Exercise materials section start

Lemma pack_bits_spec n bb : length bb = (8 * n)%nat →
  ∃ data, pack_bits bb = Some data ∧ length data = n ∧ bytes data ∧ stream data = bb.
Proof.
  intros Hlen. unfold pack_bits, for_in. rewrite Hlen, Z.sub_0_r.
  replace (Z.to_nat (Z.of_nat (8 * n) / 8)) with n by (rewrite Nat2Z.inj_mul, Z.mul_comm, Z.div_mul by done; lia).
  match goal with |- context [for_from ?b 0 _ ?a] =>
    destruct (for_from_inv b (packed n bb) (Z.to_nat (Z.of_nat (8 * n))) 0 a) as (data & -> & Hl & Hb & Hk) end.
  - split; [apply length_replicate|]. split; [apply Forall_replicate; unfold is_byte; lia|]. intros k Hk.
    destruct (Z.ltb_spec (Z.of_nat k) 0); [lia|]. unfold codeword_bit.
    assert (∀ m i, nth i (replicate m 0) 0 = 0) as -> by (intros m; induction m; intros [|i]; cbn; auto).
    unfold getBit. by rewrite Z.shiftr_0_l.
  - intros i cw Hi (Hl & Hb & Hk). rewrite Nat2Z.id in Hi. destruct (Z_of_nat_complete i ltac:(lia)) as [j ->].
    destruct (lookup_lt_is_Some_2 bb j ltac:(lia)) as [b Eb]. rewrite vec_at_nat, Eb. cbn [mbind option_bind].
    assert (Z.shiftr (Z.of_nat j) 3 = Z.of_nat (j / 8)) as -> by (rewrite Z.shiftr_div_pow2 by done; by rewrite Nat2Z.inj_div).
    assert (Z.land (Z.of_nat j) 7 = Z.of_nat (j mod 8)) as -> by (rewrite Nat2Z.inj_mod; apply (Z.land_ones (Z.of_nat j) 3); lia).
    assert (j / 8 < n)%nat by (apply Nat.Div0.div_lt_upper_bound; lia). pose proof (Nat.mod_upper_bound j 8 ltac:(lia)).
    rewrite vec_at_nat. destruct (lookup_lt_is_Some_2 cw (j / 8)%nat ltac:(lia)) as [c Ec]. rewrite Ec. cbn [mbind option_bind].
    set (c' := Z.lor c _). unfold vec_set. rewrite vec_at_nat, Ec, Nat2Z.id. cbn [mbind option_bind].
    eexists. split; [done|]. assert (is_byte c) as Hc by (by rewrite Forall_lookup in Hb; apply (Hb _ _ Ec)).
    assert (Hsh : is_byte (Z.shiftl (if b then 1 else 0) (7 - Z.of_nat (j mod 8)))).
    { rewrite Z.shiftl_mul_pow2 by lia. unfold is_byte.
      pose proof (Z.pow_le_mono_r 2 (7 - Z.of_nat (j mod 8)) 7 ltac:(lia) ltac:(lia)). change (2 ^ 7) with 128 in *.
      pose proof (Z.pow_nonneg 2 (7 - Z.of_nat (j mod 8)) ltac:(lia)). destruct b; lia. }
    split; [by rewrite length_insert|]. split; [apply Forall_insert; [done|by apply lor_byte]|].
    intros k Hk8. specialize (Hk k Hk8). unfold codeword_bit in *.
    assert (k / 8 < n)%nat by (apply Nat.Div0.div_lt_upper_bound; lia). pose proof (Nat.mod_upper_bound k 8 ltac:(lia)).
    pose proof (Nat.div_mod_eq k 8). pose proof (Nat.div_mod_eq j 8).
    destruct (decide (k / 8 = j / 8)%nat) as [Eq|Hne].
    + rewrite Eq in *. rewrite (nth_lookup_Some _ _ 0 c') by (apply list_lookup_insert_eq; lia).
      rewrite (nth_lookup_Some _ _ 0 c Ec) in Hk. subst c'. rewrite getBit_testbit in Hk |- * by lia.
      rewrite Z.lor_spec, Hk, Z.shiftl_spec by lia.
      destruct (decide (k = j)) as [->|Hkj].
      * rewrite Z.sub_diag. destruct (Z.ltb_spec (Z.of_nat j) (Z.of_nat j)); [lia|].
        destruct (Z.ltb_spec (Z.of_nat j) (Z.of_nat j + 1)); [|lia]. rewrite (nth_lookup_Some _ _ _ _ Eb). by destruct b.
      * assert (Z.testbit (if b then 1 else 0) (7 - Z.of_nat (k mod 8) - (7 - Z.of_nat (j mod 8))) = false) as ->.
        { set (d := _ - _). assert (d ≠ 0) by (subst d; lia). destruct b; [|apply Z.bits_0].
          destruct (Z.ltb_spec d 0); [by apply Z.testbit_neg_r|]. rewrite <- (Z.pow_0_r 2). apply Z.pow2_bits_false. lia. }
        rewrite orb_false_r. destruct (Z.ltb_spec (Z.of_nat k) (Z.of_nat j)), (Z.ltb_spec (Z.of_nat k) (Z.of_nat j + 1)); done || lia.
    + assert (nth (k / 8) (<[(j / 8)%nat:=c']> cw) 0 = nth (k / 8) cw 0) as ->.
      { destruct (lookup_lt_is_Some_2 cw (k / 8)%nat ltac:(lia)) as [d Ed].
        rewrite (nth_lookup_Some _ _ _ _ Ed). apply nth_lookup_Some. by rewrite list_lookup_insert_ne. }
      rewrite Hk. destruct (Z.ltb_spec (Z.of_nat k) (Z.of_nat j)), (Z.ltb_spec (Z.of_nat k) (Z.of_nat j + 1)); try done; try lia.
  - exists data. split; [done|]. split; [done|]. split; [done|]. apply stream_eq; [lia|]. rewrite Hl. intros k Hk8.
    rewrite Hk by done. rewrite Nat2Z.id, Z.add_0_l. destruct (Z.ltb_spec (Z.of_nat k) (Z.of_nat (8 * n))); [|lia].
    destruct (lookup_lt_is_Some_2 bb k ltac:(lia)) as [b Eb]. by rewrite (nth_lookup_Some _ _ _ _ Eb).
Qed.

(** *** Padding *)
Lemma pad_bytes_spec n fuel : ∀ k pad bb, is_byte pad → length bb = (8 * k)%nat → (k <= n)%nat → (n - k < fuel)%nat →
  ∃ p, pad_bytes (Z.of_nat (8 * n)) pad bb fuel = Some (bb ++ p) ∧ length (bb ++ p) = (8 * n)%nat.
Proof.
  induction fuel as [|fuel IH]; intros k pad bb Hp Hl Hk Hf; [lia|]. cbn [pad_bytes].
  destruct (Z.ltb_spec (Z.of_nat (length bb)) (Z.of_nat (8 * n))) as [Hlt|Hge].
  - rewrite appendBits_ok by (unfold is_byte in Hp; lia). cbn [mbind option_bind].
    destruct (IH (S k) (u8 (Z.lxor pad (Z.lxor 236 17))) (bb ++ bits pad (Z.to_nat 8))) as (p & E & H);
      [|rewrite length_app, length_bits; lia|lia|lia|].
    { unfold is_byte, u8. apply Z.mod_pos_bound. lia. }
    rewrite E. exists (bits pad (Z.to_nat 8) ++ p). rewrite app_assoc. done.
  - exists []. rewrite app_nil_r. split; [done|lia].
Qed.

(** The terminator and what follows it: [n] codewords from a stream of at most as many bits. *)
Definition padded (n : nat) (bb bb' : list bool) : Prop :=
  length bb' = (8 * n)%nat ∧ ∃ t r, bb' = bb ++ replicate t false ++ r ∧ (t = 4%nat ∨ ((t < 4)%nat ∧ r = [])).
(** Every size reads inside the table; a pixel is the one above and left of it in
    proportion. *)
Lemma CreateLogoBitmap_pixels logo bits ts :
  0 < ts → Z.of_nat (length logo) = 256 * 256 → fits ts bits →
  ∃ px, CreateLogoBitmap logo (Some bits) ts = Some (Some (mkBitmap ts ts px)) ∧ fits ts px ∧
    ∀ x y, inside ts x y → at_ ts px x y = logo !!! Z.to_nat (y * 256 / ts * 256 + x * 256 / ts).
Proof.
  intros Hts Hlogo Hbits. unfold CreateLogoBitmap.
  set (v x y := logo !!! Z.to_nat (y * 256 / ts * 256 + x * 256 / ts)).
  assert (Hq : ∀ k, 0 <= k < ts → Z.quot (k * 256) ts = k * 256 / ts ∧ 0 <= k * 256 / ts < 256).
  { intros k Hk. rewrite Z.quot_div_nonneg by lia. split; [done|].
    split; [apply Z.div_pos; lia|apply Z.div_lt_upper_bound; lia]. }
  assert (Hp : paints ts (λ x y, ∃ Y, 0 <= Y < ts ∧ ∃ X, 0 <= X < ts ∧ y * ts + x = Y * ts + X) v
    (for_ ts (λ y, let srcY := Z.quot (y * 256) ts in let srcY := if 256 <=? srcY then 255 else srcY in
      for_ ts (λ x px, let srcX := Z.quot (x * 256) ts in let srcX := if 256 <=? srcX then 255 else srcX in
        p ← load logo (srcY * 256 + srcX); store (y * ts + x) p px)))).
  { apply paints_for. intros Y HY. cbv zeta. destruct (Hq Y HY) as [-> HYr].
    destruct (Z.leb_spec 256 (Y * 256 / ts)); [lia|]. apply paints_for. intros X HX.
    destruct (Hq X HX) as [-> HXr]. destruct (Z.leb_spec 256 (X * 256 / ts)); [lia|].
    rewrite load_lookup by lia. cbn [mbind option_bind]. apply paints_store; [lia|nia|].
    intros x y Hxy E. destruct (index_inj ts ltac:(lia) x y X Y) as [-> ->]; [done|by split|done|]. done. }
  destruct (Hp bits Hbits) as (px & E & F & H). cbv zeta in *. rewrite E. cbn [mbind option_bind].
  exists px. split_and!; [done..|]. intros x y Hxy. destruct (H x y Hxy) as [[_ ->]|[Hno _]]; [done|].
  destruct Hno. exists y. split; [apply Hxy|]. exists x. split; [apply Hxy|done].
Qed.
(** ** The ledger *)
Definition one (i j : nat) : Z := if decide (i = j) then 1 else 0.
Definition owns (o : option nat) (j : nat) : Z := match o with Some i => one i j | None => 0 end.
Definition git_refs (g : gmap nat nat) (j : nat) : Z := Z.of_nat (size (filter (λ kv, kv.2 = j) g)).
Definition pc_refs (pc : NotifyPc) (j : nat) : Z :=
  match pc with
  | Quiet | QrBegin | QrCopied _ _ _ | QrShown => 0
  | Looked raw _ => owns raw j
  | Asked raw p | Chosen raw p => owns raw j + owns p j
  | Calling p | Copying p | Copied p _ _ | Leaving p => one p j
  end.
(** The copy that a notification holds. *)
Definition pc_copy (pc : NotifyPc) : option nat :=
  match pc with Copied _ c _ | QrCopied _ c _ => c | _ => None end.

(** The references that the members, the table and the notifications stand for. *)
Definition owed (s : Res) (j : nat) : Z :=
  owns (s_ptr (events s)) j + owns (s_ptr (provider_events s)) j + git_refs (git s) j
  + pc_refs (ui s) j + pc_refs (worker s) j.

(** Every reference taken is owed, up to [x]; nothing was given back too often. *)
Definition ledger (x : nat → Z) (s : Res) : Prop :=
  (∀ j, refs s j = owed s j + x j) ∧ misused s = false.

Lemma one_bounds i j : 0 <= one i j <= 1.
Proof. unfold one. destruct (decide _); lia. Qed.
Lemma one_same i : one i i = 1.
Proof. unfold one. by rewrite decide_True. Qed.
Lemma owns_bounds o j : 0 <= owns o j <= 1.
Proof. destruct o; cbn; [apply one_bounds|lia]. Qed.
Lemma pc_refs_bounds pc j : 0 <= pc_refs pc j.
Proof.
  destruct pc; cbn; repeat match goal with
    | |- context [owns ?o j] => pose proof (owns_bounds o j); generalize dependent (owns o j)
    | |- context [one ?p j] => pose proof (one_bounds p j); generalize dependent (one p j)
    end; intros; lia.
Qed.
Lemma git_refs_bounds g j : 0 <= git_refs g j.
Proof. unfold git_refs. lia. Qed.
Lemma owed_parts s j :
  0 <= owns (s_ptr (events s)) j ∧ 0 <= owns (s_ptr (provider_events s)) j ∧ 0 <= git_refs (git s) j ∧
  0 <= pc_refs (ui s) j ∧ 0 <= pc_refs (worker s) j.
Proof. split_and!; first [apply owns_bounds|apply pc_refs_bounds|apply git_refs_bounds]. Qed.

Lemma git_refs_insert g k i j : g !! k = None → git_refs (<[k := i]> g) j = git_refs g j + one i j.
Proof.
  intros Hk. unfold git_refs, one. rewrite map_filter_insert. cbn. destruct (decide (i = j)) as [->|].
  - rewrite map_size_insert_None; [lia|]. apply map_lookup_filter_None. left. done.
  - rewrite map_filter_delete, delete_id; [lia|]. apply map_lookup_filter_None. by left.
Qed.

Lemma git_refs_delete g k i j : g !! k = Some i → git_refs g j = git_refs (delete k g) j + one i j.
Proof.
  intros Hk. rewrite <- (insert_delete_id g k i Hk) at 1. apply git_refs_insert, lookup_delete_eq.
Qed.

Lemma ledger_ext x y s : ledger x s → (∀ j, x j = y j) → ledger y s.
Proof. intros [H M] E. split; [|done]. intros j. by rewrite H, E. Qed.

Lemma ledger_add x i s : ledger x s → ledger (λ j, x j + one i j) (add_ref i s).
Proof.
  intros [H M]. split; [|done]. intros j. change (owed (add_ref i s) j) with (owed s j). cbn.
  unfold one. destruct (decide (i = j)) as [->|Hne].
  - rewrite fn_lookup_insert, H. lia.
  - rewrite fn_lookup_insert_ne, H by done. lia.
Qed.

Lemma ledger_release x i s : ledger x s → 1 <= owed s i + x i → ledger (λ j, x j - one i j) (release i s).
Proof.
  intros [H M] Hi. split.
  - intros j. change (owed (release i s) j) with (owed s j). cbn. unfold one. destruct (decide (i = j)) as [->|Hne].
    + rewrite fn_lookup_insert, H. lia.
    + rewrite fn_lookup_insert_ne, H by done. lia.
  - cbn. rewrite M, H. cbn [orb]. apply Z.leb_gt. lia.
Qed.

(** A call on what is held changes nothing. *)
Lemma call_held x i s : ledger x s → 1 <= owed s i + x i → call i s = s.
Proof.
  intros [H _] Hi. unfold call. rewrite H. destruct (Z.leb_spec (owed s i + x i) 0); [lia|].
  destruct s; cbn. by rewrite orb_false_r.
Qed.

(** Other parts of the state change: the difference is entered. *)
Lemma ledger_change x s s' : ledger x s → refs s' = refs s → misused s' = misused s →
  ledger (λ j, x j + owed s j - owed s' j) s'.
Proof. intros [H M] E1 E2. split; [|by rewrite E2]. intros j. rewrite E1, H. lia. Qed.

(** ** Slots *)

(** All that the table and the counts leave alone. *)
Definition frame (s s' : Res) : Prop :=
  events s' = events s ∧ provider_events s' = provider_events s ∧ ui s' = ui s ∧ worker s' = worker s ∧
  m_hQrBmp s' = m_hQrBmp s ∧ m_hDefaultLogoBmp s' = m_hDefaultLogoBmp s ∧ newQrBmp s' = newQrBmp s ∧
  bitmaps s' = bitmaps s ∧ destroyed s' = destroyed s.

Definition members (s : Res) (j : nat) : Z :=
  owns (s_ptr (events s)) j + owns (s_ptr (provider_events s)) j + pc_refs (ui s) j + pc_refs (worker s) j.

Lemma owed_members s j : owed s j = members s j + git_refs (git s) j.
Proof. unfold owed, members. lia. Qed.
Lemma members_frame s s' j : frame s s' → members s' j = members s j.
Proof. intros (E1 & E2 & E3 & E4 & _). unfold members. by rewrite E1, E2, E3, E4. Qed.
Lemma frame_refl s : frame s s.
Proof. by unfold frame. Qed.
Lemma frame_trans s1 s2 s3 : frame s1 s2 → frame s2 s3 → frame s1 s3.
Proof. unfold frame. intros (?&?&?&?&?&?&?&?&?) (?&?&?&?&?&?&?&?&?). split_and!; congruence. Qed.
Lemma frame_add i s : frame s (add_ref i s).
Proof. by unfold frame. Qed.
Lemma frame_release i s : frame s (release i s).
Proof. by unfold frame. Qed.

Exercise materials section end

- _What is required_
Look through the material above and print exactly the lines from the one containing "- intros j." to the one containing "(** All that", both included, and nothing more.

- _Exercise result_
  - intros j. change (owed (release i s) j) with (owed s j). cbn. unfold one. destruct (decide (i = j)) as [->|Hne].
    + rewrite fn_lookup_insert, H. lia.
    + rewrite fn_lookup_insert_ne, H by done. lia.
  - cbn. rewrite M, H. cbn [orb]. apply Z.leb_gt. lia.
Qed.

(** A call on what is held changes nothing. *)
Lemma call_held x i s : ledger x s → 1 <= owed s i + x i → call i s = s.
Proof.
  intros [H _] Hi. unfold call. rewrite H. destruct (Z.leb_spec (owed s i + x i) 0); [lia|].
  destruct s; cbn. by rewrite orb_false_r.
Qed.

(** Other parts of the state change: the difference is entered. *)
Lemma ledger_change x s s' : ledger x s → refs s' = refs s → misused s' = misused s →
  ledger (λ j, x j + owed s j - owed s' j) s'.
Proof. intros [H M] E1 E2. split; [|by rewrite E2]. intros j. rewrite E1, H. lia. Qed.

(** ** Slots *)

(** All that the table and the counts leave alone. *)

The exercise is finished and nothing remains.